Late (and very early) Orson Welles season

Chimes at Midnight

aka Falstaff

Dir: Orson Welles, 1965, Spain/Switzerland/France, Language: English, 116 mins, Cert: PG

-
Sun 27 October // 17:00

Tickets: £5 (full)

In October we’re screening three late Orson Welles films - F for Fake, The Immortal Story and Chimes at Midnight - and in November, the very first Welles film, the silent comedy Too Much Johnson

 

“By several stretches, the best Shakespeare film that’s ever been made.”

—Adam Gopnik, The New Yorker

 

Orson Welles parlayed a lifelong fascination with Shakespeare into one of his most delightful and moving works - and Welles’ personal favourite of all his films.

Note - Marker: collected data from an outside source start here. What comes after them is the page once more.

(* ===== verification/PushWitnesses.v ===== *)
(** * Concrete instances for the senders and the push gateway

    A network that answers every request, a queue of records, a redis server and
    a table in memory, and the theorems about queues, senders, webhooks, writers,
    samples and hosts applied to concrete values. *)

From Stdlib Require Import Ascii QArith_base.
From S2P Require Import Prelude GoStrings GoTime Json Models RuleModels EventOps Filter Mute Relabel Workflow Engine.
From S2P Require Import Processors RuleOps EventTable Process Subscription Dispatch Consume Naming Caches Joins Scheduler Vars Eval.
From S2P Require Import Queues Http Senders Webhooks Callbacks Writers Push Idents Hosts Sources Record External.
From S2P Require Import Witnesses EngineWitnesses.
Open Scope string_scope.
Open Scope Z_scope.
Open Scope list_scope.

(** ** Instances *)

(** The world of the network: the URLs that were called. *)
#[export] Instance one_center_up : Network (list string).
Proof.
  refine {| http_url_error := λ _, None;
            http_do := λ _ w r, (w ++ [rq_url r], r,
              if has_prefix (rq_url r) "http://down" then Err "connection refused" else Ok (mkResponse 200 "{}" None));
            rand_Intn := λ w n, (w, (length w mod n)%nat);
            N9E_PROXY_URL := "" |}.
  intros w n Hn. simpl. apply Nat.mod_upper_bound. lia.
Defined.

#[export] Instance ten_records : RecordQueueLib.
Proof.
  refine {| rqueue := list NotificationRecord; rq_items := λ q, q; rq_capacity := λ _, 10%nat;
            rq_PushFront := λ q r, if decide (length q < 10)%nat then (r :: q, true) else (q, false);
            rq_PopBackBy := λ q n, (take (length q - n) q, reverse (drop (length q - n) q)) |}.
  - intros q r. case_decide; simpl; [by rewrite bool_decide_true|by rewrite bool_decide_false].
  - intros q n. simpl. rewrite reverse_involutive, take_drop, length_reverse, length_drop.
    split_and!; [done..|lia].
Defined.

#[export] Instance no_html : HtmlTpl := {| htpl := unit; htpl_execute := λ _ e, Ok (Event.RuleName e) |}.
#[export] Instance some_contacts : ContactsExist := {| contact_exists := λ c _, negb (String.eqb c "") |}.
#[export] Instance no_urls : UrlLib := {| url_Parse := λ _, Err "no"; url_String_no_query := u_Path |}.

Chimes at Midnight (also released under the title Falstaff) focuses on the character that Welles was born to play - Sir John Falstaff, the outsized, tragicomic symbol of “Merrie old England” (in fact, Welles had been playing the part since his twenties - in 1939, in a typical Wellesian act of gloriously misguided ambition, he attempted and failed to adapt nine Shakespeare plays into a single production called Five Kings, with himself as Falstaff). The film tells the story of Falstaff’s relationship with Prince Hal, the future Henry V, who is misspending his youth by whoring and drinking in the taverns of Eastcheap - and is fated to drift away from his surrogate father Falstaff.

Like all of Welles’ later films, Chimes at Midnight was made on a tiny budget. This freed Welles to indulge his taste for surreal, noirish cinematography - pleasantly jarring in a medieval setting - but doesn’t limit the ambition or scope of the film. In particular, it’s amazing to consider that the epic, visceral battle scenes were made in an independent production - or perhaps it was the very lack of resources that forced Welles to find a brilliantly creative approach to plunging viewers into the midst of a muddy, bloody 15th century battle.  

 

“Now Chimes at Midnight can be watched in something near to the form that it was intended to be seen in, and it appears as one of the very pinnacles of Welles’s art, matching a forceful, visual dynamism to a melting, mellifluous reading of Shakespeare’s text. ”

—Nick Pinkerton, Artforum

 

“Orson Welles’ Falstaff came and went so fast there was hardly time to tell people about it, but it should be back (it should be around forever) and it should be seen. It’s blighted by economics and it will never reach the audience Welles might have and should have reached…He has directed a sequence—the battle of Shrewsbury—which is totally unlike anything he has ever done, indeed unlike any battle ever done on the screen before. It ranks with the best of Griffith, John Ford, Eisenstein, Kurosawa—that is, with the best ever done.